*Exercise details*. Check every line of the data below for the word "Hrec". Copy the ones that have it.

Source material START

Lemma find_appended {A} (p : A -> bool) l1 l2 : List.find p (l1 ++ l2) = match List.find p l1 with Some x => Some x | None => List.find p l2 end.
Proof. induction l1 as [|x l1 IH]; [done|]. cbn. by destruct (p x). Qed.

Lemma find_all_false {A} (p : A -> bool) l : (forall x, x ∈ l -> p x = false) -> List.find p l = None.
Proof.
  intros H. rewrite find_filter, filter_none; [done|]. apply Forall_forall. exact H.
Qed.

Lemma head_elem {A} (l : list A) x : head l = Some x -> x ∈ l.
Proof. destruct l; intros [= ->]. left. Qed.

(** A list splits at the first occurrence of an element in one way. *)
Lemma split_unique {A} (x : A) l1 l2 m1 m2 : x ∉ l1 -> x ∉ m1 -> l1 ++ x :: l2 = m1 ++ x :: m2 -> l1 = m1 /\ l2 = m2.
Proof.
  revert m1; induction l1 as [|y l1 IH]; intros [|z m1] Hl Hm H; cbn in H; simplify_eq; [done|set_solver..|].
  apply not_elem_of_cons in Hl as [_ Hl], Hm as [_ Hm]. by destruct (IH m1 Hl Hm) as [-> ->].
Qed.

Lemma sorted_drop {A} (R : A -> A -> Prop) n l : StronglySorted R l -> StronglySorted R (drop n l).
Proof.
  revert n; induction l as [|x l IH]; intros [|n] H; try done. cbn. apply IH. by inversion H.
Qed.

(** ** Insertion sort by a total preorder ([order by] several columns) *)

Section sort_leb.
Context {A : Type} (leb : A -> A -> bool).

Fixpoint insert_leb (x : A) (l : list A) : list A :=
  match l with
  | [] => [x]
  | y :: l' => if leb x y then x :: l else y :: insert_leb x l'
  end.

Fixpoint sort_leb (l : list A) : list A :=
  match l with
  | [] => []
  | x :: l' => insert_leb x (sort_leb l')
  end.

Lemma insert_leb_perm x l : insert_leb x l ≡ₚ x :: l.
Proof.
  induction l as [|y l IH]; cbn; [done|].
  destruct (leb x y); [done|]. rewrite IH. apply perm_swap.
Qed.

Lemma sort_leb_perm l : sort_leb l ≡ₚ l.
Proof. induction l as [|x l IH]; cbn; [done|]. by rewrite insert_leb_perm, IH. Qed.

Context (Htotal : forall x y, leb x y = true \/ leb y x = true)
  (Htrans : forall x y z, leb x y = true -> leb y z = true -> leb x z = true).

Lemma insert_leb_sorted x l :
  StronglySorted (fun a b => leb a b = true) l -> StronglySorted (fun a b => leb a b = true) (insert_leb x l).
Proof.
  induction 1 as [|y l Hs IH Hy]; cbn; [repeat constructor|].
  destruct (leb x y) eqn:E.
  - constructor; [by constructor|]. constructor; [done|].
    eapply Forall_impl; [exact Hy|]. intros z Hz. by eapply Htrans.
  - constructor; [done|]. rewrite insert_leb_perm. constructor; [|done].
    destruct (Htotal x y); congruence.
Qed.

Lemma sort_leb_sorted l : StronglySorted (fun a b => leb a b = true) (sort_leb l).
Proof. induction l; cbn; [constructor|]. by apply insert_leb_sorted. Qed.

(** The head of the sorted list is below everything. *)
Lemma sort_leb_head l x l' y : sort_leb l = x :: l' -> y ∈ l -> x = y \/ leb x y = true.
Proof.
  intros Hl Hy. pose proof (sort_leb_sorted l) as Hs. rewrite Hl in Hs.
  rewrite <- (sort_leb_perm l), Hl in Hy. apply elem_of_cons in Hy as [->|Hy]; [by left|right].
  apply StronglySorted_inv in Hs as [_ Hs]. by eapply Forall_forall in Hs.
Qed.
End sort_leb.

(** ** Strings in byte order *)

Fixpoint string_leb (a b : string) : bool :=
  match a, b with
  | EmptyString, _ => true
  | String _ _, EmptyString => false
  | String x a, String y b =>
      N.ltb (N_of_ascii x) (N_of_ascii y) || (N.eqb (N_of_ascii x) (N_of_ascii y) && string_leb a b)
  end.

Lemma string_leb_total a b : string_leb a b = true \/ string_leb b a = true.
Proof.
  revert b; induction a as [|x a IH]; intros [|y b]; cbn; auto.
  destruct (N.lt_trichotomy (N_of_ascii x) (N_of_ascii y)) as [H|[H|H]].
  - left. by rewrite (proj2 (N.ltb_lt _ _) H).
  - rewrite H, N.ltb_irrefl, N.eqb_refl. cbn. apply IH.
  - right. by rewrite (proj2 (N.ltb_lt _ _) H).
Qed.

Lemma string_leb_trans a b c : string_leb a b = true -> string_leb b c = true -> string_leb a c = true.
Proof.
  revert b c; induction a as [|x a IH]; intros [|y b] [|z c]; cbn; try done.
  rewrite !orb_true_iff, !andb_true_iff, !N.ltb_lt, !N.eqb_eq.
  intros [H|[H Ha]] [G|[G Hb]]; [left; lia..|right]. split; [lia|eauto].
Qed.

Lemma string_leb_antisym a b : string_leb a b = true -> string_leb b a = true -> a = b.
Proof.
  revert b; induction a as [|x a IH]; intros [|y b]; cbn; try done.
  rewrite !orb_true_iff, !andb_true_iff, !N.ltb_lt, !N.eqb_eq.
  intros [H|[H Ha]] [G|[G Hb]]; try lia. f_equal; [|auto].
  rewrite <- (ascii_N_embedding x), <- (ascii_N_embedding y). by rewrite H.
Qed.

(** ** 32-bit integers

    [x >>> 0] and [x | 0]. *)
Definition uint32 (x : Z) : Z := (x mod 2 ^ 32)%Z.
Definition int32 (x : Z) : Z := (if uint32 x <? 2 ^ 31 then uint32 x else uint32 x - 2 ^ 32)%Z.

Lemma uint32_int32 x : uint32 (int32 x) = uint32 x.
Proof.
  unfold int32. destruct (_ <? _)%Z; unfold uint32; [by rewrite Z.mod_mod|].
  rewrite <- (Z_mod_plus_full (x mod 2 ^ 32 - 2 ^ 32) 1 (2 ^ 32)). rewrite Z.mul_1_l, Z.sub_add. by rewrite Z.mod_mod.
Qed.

Source material END
Source material START

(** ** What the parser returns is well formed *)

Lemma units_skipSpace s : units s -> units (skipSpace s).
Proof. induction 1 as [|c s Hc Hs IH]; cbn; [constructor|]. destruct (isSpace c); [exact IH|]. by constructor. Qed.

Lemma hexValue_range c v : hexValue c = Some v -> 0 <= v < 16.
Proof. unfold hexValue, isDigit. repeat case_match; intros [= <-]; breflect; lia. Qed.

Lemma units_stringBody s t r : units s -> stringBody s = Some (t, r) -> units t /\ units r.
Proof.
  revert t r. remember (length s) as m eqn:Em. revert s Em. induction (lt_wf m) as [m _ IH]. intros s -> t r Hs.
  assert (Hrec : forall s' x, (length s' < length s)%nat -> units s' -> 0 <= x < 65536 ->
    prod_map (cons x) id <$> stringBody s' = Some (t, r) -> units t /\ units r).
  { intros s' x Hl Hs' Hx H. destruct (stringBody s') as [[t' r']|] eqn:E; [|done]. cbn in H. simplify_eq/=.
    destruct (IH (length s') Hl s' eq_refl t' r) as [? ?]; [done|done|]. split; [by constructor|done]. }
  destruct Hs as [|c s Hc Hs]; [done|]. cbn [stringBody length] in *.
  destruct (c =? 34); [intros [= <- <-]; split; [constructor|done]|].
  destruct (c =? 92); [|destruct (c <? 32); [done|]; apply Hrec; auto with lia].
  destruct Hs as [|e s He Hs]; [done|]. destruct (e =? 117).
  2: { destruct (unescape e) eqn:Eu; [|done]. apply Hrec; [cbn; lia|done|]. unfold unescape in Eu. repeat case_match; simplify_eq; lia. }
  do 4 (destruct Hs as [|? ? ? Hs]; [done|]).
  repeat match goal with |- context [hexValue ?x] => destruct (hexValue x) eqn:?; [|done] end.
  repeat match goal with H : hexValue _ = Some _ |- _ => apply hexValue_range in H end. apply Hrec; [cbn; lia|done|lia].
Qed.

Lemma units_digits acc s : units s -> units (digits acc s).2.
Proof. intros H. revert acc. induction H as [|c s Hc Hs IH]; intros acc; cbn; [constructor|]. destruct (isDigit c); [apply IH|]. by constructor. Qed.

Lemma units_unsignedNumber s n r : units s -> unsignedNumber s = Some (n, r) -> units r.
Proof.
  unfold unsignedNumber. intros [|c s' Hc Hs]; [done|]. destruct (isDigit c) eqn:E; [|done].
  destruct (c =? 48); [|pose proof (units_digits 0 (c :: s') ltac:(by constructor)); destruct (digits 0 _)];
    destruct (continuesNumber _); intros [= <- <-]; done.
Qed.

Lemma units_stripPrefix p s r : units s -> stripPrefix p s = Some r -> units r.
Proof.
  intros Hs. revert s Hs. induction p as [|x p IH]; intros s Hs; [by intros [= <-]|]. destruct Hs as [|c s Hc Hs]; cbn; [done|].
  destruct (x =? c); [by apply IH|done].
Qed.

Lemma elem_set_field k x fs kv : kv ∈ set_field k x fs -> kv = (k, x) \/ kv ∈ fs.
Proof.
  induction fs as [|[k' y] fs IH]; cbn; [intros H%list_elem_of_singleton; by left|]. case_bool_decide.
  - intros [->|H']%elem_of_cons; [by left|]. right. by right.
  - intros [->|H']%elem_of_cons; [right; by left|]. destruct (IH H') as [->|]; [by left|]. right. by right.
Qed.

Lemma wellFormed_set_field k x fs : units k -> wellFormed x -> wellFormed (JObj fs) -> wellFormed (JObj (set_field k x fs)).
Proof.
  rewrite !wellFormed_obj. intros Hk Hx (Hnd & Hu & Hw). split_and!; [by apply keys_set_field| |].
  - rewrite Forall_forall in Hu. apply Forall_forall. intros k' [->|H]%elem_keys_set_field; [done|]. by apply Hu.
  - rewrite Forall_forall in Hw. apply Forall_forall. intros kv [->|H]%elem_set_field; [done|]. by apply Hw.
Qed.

Source material END

*Response to the task*.
  assert (Hrec : forall s' x, (length s' < length s)%nat -> units s' -> 0 <= x < 65536 ->
  destruct (c =? 92); [|destruct (c <? 32); [done|]; apply Hrec; auto with lia].
  2: { destruct (unescape e) eqn:Eu; [|done]. apply Hrec; [cbn; lia|done|]. unfold unescape in Eu. repeat case_match; simplify_eq; lia. }
  repeat match goal with H : hexValue _ = Some _ |- _ => apply hexValue_range in H end. apply Hrec; [cbn; lia|done|lia].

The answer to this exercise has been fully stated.